# EXERCISE DESCRIPTION
Scanning the entries below, copy every line that contains the word "attributes".

# DATA SUPPLIED
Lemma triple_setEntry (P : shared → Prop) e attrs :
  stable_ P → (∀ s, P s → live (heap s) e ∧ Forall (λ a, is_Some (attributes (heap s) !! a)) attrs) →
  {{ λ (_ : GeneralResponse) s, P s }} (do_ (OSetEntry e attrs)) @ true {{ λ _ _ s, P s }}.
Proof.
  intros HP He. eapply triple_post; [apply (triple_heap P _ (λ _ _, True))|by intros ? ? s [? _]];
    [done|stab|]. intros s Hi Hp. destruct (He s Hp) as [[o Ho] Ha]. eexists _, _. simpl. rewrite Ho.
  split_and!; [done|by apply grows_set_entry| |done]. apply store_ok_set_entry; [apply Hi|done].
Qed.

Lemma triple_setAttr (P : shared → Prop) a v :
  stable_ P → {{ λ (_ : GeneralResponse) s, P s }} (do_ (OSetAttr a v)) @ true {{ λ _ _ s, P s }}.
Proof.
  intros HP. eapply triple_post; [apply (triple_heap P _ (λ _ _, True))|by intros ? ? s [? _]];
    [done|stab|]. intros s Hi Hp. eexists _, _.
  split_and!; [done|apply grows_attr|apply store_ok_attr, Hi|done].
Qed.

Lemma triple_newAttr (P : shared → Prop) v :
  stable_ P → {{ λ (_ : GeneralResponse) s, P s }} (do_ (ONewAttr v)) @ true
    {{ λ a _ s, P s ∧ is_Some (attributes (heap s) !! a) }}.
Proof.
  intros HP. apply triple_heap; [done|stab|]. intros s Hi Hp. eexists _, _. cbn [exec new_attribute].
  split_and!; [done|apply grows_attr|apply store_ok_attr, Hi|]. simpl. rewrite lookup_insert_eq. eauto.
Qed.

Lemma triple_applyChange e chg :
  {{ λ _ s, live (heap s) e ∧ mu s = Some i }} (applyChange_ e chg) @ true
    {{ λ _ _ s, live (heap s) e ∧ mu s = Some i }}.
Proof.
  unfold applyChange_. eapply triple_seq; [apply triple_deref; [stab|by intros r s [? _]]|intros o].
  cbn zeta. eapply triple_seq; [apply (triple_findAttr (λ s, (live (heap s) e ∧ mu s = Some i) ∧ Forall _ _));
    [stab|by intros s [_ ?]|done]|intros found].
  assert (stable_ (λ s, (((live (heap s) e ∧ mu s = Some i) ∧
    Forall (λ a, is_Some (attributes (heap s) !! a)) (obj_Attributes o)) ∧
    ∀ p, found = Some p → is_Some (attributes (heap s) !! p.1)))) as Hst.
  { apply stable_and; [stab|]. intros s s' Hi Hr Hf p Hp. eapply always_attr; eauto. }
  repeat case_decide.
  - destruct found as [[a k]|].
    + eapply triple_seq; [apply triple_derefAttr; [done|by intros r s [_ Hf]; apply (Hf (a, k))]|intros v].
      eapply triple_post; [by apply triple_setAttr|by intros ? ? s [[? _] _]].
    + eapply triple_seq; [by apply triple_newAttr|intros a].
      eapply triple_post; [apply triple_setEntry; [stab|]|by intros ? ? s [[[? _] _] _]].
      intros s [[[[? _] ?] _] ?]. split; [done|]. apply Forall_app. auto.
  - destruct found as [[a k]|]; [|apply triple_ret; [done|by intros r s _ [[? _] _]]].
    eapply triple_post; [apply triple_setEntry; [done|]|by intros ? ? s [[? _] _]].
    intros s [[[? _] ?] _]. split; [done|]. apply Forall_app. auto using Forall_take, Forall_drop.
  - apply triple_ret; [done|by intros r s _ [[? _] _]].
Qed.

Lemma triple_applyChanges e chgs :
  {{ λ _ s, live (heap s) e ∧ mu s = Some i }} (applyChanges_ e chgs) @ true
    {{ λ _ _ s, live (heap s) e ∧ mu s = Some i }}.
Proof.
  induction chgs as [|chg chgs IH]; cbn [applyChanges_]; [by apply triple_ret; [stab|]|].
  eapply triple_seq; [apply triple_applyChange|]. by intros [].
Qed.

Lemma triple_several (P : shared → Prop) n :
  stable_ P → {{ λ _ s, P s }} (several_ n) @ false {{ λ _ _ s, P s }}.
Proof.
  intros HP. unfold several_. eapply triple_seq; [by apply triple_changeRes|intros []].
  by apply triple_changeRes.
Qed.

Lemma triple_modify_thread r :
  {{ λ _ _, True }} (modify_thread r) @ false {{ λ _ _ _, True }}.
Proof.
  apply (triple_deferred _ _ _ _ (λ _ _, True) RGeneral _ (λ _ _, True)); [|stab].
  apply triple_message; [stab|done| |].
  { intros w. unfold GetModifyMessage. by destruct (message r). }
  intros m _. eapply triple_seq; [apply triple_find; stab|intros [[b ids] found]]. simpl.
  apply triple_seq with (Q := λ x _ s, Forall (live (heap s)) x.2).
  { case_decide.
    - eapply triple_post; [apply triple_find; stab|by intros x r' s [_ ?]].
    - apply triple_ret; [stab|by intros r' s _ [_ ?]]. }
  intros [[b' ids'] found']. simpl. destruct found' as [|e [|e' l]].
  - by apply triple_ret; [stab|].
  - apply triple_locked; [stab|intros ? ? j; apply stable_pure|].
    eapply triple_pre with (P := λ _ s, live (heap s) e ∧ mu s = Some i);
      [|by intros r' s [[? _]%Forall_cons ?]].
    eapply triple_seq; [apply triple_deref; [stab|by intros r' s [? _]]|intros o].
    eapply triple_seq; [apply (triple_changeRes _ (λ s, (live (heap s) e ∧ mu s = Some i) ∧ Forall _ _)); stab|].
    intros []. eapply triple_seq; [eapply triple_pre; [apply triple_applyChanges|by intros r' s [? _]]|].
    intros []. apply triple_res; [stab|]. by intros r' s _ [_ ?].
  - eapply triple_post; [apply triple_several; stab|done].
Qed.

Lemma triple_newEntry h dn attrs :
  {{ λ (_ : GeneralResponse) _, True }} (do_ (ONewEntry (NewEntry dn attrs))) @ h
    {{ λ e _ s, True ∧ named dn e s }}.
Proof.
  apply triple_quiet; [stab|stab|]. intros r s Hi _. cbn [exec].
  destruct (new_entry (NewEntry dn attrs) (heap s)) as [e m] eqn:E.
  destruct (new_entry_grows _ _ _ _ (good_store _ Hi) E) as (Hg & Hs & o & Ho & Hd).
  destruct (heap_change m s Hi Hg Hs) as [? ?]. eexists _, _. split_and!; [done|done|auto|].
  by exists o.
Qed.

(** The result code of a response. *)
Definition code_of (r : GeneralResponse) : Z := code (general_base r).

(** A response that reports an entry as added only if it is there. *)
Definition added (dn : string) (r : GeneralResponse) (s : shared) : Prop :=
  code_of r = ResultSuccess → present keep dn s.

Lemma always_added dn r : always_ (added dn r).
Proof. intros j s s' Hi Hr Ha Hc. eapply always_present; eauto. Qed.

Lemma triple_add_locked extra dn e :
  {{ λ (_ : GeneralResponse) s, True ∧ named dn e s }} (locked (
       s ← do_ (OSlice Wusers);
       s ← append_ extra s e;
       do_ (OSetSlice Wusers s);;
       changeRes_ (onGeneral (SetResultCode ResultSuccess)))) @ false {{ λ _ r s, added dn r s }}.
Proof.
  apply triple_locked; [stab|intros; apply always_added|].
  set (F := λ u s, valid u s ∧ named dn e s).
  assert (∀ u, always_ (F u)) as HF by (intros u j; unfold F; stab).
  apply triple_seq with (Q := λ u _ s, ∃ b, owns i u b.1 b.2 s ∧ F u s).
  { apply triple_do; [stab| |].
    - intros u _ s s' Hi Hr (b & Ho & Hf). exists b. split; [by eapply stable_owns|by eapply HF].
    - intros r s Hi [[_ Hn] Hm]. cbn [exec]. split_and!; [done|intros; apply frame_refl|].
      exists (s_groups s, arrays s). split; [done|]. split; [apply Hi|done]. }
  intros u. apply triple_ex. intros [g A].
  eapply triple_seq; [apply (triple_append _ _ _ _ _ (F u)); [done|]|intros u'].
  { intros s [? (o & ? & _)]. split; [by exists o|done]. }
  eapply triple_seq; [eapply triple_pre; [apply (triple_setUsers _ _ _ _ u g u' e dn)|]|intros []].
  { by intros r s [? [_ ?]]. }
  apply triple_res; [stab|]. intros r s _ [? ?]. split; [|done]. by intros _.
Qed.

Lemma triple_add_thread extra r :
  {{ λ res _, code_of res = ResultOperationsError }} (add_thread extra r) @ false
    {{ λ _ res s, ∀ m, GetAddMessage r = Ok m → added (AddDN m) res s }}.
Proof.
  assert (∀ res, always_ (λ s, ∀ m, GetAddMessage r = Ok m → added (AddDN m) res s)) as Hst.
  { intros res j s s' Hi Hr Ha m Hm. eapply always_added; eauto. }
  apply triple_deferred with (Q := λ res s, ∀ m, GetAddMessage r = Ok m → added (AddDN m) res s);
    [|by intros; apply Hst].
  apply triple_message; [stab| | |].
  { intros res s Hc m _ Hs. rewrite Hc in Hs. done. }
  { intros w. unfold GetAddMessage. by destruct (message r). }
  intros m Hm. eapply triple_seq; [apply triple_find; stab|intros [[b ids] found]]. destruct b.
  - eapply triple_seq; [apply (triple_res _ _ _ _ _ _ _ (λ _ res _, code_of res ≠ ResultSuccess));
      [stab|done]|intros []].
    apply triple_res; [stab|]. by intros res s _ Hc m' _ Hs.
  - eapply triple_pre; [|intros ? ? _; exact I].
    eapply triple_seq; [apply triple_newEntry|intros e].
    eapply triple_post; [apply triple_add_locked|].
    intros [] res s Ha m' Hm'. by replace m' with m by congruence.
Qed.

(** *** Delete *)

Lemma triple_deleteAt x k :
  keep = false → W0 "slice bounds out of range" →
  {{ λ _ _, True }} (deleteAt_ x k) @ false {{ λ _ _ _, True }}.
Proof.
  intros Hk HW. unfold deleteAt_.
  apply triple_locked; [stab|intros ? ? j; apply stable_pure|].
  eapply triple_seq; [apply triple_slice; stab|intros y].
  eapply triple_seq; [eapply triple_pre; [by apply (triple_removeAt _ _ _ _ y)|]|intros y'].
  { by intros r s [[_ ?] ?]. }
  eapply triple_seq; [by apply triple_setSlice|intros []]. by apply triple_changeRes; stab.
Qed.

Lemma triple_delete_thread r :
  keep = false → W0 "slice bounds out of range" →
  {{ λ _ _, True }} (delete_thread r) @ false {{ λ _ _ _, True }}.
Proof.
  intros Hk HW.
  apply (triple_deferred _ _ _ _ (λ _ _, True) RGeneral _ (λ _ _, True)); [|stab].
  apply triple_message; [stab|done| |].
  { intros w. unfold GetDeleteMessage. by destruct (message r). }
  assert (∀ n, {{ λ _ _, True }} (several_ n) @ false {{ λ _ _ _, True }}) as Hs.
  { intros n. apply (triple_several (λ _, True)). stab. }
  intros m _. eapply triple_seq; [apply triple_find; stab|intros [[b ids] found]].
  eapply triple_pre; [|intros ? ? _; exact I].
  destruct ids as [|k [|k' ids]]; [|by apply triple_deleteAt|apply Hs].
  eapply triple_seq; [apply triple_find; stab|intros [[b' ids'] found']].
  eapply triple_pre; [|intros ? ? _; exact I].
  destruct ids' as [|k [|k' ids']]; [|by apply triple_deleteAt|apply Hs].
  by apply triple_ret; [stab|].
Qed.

# RESPONSE
  stable_ P → (∀ s, P s → live (heap s) e ∧ Forall (λ a, is_Some (attributes (heap s) !! a)) attrs) →
    {{ λ a _ s, P s ∧ is_Some (attributes (heap s) !! a) }}.
    Forall (λ a, is_Some (attributes (heap s) !! a)) (obj_Attributes o)) ∧
    ∀ p, found = Some p → is_Some (attributes (heap s) !! p.1)))) as Hst.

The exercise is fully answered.